There's demand for both levels.
I'd also like a wikitorial or wikixtbook... taking a layperson through to solid understanding but I suppose something like Khan is what's needed for that role.
BTW I've found wolfram often better than wikipedia for maths topics.
I agree that there is a demand for both levels. That's why there is also a "Simple English" version of this page. [1]
I agree that discoverability of this feature can be hard, though.
I also miss the fact that this feature is only available to the English language. There could be a "simple article" feature built into the website, I think.
Ah! Right on all counts. I have come across this feature before... but (eg) looking at the ordinary wiki page for factorization, I'm not seeing a link to it...
So, to access the user-friendly, non-technical, layperson version is simple, all you need is to know how to edit the url... that's wot you call ironic, that is.
EDIT It's not even linked under "see also"... ok, your remark on it being only english was a tip-off... it's counted as the language "simple english", and is available under the language icon (a funny looking "A" on the left... which I would never have guessed was for languages). I can see that'a a very easy hack to add an alternate version of a page, since that's what languages are already... but IMHO, layperson versions of a page (or even for experts, wanting to just get the gist) are an essential part of wikipedia's mission and purpose.
Re: simple versions in other languages: they could use the same hack, and have (eg) "simple french", "simple japanese" etc, but because it's so important, I'd suggest another explicit level, something like "https://simple.en.m.wikipedia.org/wiki/Factorization" (BTW that's also a mobile url, since I'm on a phone... I'd say, "simple" is just as important).
I understand wikipedia reached a level of completion a few years back, and the organization consequentally changed in character. A push for simple versions of everything coukd revitalize it.

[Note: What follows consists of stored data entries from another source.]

(** "write processed data to csv file": the records written, header
    first. *)
Definition write_data (header : list string) (species : list (list pyval))
    (data : list (list Q)) : result (list (list pyval)) :=
  let head := (VStr <$> ["domain"; "kingdom"; "phylum"; "class"; "order"; "family";
                        "genus, species"])
              ++ (VStr <$> drop 1 (take (length header - 1) header)) in
  combined ← mapM (λ i, s ← py_index species i;
                        d ← py_index data i;
                        Ok (s ++ (VFloat <$> d)))
                  (range (length species));
  Ok (head :: list_sort combined).

(** The script run with [sys.argv = argv]: the records written to the
    output file. *)
Definition main (retries fuel : nat) (argv : list string) : M (list (list pyval)) :=
  if bool_decide (length argv = 1%nat) then
    stderr_write ("no input file given" +:+ newline);; raise (SystemExit 1)
  else if bool_decide (length argv = 2%nat) then
    stderr_write ("no output file give" +:+ newline);; raise (SystemExit 1)
  else
    input ← lift (py_index argv 1);
    '(header, species, controls, data) ← read_data input;
    print "processing...";;
    '(species_processed, data_processed) ←
      process_data retries fuel species controls data;
    _ ← lift (py_index argv 2);
    written ← lift (write_data header species_processed data_processed);
    print "done.";;
    mret written.

End pipeline.

(** ** Vocabulary of the statements *)

(** [s.count(c)] *)
Fixpoint count_char (c : ascii) (s : string) : nat :=
  match s with
  | EmptyString => 0%nat
  | String a s' => ((if Ascii.eqb a c then 1 else 0) + count_char c s')%nat
  end.

(** The row of an OTU that was not resolved. *)
Definition placeholder (sp : string) : list pyval :=
  VStr <$> ["-"; "-"; "-"; "-"; "-"; "-"; sp].

(** The six lineage cells of a resolved OTU. *)
Definition lineage_cells (d : outdict) : list pyval :=
  (λ key, default (VStr "-") (higher_taxonomy d !! key)) <$> lineage_keys.

(** The labels looked up, in turn, while the tokens [stripped] are taken off
    the end of [prefix t1 ... tn]: the whole label first, [prefix t1]
    last. *)
Fixpoint attempts_rev (prefix : string) (rev_stripped : list string) : list string :=
  match rev_stripped with
  | [] => []
  | t :: ts => join " " (prefix :: reverse (t :: ts)) :: attempts_rev prefix ts
  end.

Definition attempts (prefix : string) (stripped : list string) : list string :=
  attempts_rev prefix (reverse stripped).

(** The lookups of [queries], made one after the other from [w], all return
    [None] or the empty dict; the world after the last one. *)
Fixpoint lookups_fail (service : nat → request → result response)
    (ctime : Z → string) (retries : nat) (queries : list string) (w : world)
    : option world :=
  match queries with
  | [] => Some w
  | q :: queries' =>
      match otl_checkname service ctime retries q w with
      | Some (Ok taxa, w') =>
          if truthy taxa then None
          else lookups_fail service ctime retries queries' w'
      | _ => None
      end
  end.

(** A taxon description with another unique name. *)
Definition with_unique_name (u : string) (t : taxon) : taxon :=
  {| taxon_rank := taxon_rank t; taxon_name := taxon_name t;
     taxon_unique_name := u; taxon_ott_id := taxon_ott_id t;
     taxon_tax_sources := taxon_tax_sources t |}.

(** The sample columns of a table: every column but the first and the
    control column, in the order of the header. *)
Definition sample_columns (header : list string) (control_col : nat) : list nat :=
  filter (λ i, i ≠ control_col) (seq 1 (length header - 1)).

(** ** A scripted service for the examples *)

Definition initial_world : world :=
  {| sent := []; clock := 0; stderr := []; stdout := []; warned := [] |}.

Definition example_ctime (t : Z) : string := "t+" +:+ str t.

Definition example_taxon (rank name : string) (ott : Z) : taxon :=
  {| taxon_rank := rank; taxon_name := name; taxon_unique_name := name;
     taxon_ott_id := ott; taxon_tax_sources := ["ncbi:" +:+ str ott; "gbif:7"] |}.

Definition example_lineage : list taxon :=
  [example_taxon "family" "Generidae" 41; example_taxon "order" "Generales" 40;
   example_taxon "class" "Generia" 39; example_taxon "phylum" "Generozoa" 38;
   example_taxon "kingdom" "Metazoa" 37; example_taxon "domain" "Eukaryota" 36;
   example_taxon "no rank" "cellular organisms" 35].

Definition ok200 (j : json) : result response :=
  Ok {| status_code := 200; body := j |}.

Definition one_match (t : taxon) : json :=
  match_names_json [{| matches := [t] |}].

(** [genus] is a genus, [generidae] and [genus incertae] name a family and
    [orphan] is a genus whose id the taxonomy does not know; no other name
    is matched.  The taxon 43 is a species without a genus among its
    ancestors. *)
Definition example_service (n : nat) (r : request) : result response :=
  match r with
  | match_names (q :: _) _ =>
      if String.eqb q "genus" then ok200 (one_match (example_taxon "genus" "Genus" 42))
      else if String.eqb q "generidae" || String.eqb q "genus incertae"
      then ok200 (one_match (example_taxon "family" "Generidae" 41))
      else if String.eqb q "orphan"
      then ok200 (one_match (example_taxon "genus" "Orphan" 7))
      else ok200 (match_names_json [{| matches := [] |}])
  | taxon_info_by_ott_id 42 _ =>
      ok200 (taxon_info_json (example_taxon "genus" "Genus" 42) example_lineage)
  | taxon_info_by_ott_id 41 _ =>
      ok200 (taxon_info_json (example_taxon "family" "Generidae" 41)
                             (drop 1 example_lineage))
  | taxon_info_by_ott_id 43 _ =>
      ok200 (taxon_info_json (example_taxon "species" "Alba longa" 43)
                             example_lineage)
  | _ => Ok {| status_code := 400; body := message_json "unknown taxon" |}
  end.

Definition example_files (file : string) : option (list (list string)) :=
  if String.eqb file "in.csv"
  then Some [["OTU"; "siteA"; "Control"; "siteB"];
             ["Genus species StrainX"; "20"; "10"; "4"];
             ["Sp2"; "5"; "10"; "40"]]
  else None.

(** [int] on decimal literals. *)
Definition example_int (s : string) : result Z :=
  match DecimalString.NilZero.int_of_string s with
  | Some i => Ok (Z.of_int i)
  | None => Raise ValueError
  end.

(** ** Vocabulary of the retry loops *)

(** The world after a request was posted, and after a failed attempt: the
    request posted, one line on [stderr], [wait_time] seconds of sleep. *)
Definition posted (req : request) (w : world) : world :=
  {| sent := sent w ++ [req]; clock := clock w; stderr := stderr w;
     stdout := stdout w; warned := warned w |}.

Definition retried (req : request) (line : string) (wait_time : Z) (w : world)
  : world :=
  {| sent := sent w ++ [req]; clock := clock w + wait_time;
     stderr := stderr w ++ [line]; stdout := stdout w; warned := warned w |}.

(** The answers after which [otl_tnrs] tries again: a connection error or a
    status other than 200. *)
Definition tnrs_tries_again (answer : result response) : bool :=
  match answer with
  | Ok res => negb (status_code res =? 200)
  | Raise e => is_connection_error e
  end.

(** The answers after which [otl_taxon] tries again: a connection error or a
    status other than 200 and 400. *)
Definition taxon_tries_again (answer : result response) : bool :=
  match answer with
  | Ok res => negb (status_code res =? 200) && negb (status_code res =? 400)
  | Raise e => is_connection_error e
  end.
(** * Health monitoring and recovery of the detection pipeline

    A shallow embedding of the maintenance logic of the inference worker
    ([server/ai_server.py]), of the resilience and alarm logic of the
    capture client ([esp32_cam_simulator.py]) and of the process monitor
    ([start_complete_system.py]), with the properties of the design
    document stated over them. *)

From Stdlib Require Import ZArith List String Ascii Bool Lia QArith Lqa.
Import ListNotations.
Open Scope Z_scope.

(** ** Python strings: the few [str] methods the programs use *)

Module PyStr.

(** [s.endswith(suf)] *)
Fixpoint endswith (s suf : string) : bool :=
  String.eqb s suf ||
  match s with
  | EmptyString => false
  | String _ r => endswith r suf
  end.

(** [s.replace(".pt", "")]: every occurrence, scanned left to right. *)
Fixpoint remove_dot_pt (s : string) : string :=
  match s with
  | String "." (String "p" (String "t" r)) => remove_dot_pt r
  | String c r => String c (remove_dot_pt r)
  | EmptyString => EmptyString
  end.

(** [sub in s] *)
Fixpoint contains (sub s : string) : bool :=
  String.prefix sub s ||
  match s with
  | EmptyString => false
  | String _ r => contains sub r
  end.

Definition lower_ascii (c : ascii) : ascii :=
  let n := nat_of_ascii c in
  if (Nat.leb 65 n && Nat.leb n 90)%bool then ascii_of_nat (n + 32) else c.

(** [s.lower()] on ASCII text *)
Fixpoint lower (s : string) : string :=
  match s with
  | EmptyString => EmptyString
  | String c r => String (lower_ascii c) (lower r)
  end.

(** [s.upper()] on ASCII text *)
Definition upper_ascii (c : ascii) : ascii :=
  let n := nat_of_ascii c in
  if (Nat.leb 97 n && Nat.leb n 122)%bool then ascii_of_nat (n - 32) else c.

Fixpoint upper (s : string) : string :=
  match s with
  | EmptyString => EmptyString
  | String c r => String (upper_ascii c) (upper r)
  end.

(** The text before the first comma, and what follows that comma. *)
Fixpoint cut_comma (s : string) : string * option string :=
  match s with
  | EmptyString => (EmptyString, None)
  | String c r =>
      if Ascii.eqb c "," then (EmptyString, Some r)
      else let '(h, t) := cut_comma r in (String c h, t)
  end.

(** [s.split(",")[1]]; [None] is the [IndexError] of a string without
    a comma. *)
Definition split_comma_1 (s : string) : option string :=
  match snd (cut_comma s) with
  | None => None
  | Some r => Some (fst (cut_comma r))
  end.

End PyStr.

(** ** Python dictionaries keyed by strings

    Insertion-ordered, one entry per key: assigning to a key that is present
    keeps its position, [del] removes the entry. *)

Module PyDict.
Section Dict.
Context {V : Type}.

Definition dict := list (string * V).

Fixpoint get (k : string) (d : dict) : option V :=
  match d with
  | [] => None
  | (k', v) :: r => if String.eqb k' k then Some v else get k r
  end.

Definition mem (k : string) (d : dict) : bool :=
  match get k d with Some _ => true | None => false end.

Fixpoint set (k : string) (v : V) (d : dict) : dict :=
  match d with
  | [] => [(k, v)]
  | (k', v') :: r =>
      if String.eqb k' k then (k', v) :: r else (k', v') :: set k v r
  end.

Fixpoint del (k : string) (d : dict) : dict :=
  match d with
  | [] => []
  | (k', v') :: r => if String.eqb k' k then r else (k', v') :: del k r
  end.

Definition keys (d : dict) : list string := map fst d.

End Dict.
Arguments dict V : clear implicits.
End PyDict.

(** ** Python numbers: [round] on the rationals standing for floats *)

Module PyNum.

(** The nearest integer, ties to the even one. *)
Definition round_half_even (q : Q) : Z :=
  let n := Qnum q in
  let d := Z.pos (Qden q) in
  let f := n / d in
  match (2 * (n mod d)) ?= d with
  | Lt => f
  | Gt => f + 1
  | Eq => if Z.even f then f else f + 1
  end.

> Some other fundamental concepts of modern algebra also had their origin in 19th-century work on number theory, particularly in connection with attempts to generalize the theorem of (unique) prime factorization beyond the natural numbers. This theorem asserted that every natural number could be written as a product of its prime factors in a unique way, except perhaps for order (e.g., 24 = 2∙2∙2∙3).
All your examples of the problem you are talking about are from Wikipedia, but you give multiple examples in your posts of explanations of maths done the right way. Feynman, Khan Academy, Project Euler. So I guess some maths related text is written one way and some is written another way?
Sure. But I hope that you can see how little access the average person have to mathematical concepts unless he/she have had years of formal training. Khan academy, Numberphiles and the likes have done wonders for lots of us out here. But it is still not enough and more needs to be done. Especially when talking about concepts that are new or truths that we constantly "take for granted".
But is Khan Academy really so different to formal training? I mean, who is going to understand a Khan Academy video on solutions to 2nd order linear homogeneous differential equations if they have never learned any algebra? There is language in there that is necessary to explain it that they will have had to learn before.
It would be great for there to be more resources for learning maths outside being officially enrolled in formal education, but I don't think this has anything to do with the language used in mathematics being too terse or obtuse. Lots of good undergrad textbooks are no less understandable than a Khan Academy video, try those instead of Wikipedia.
Certainly the more immediate the feedback the better though.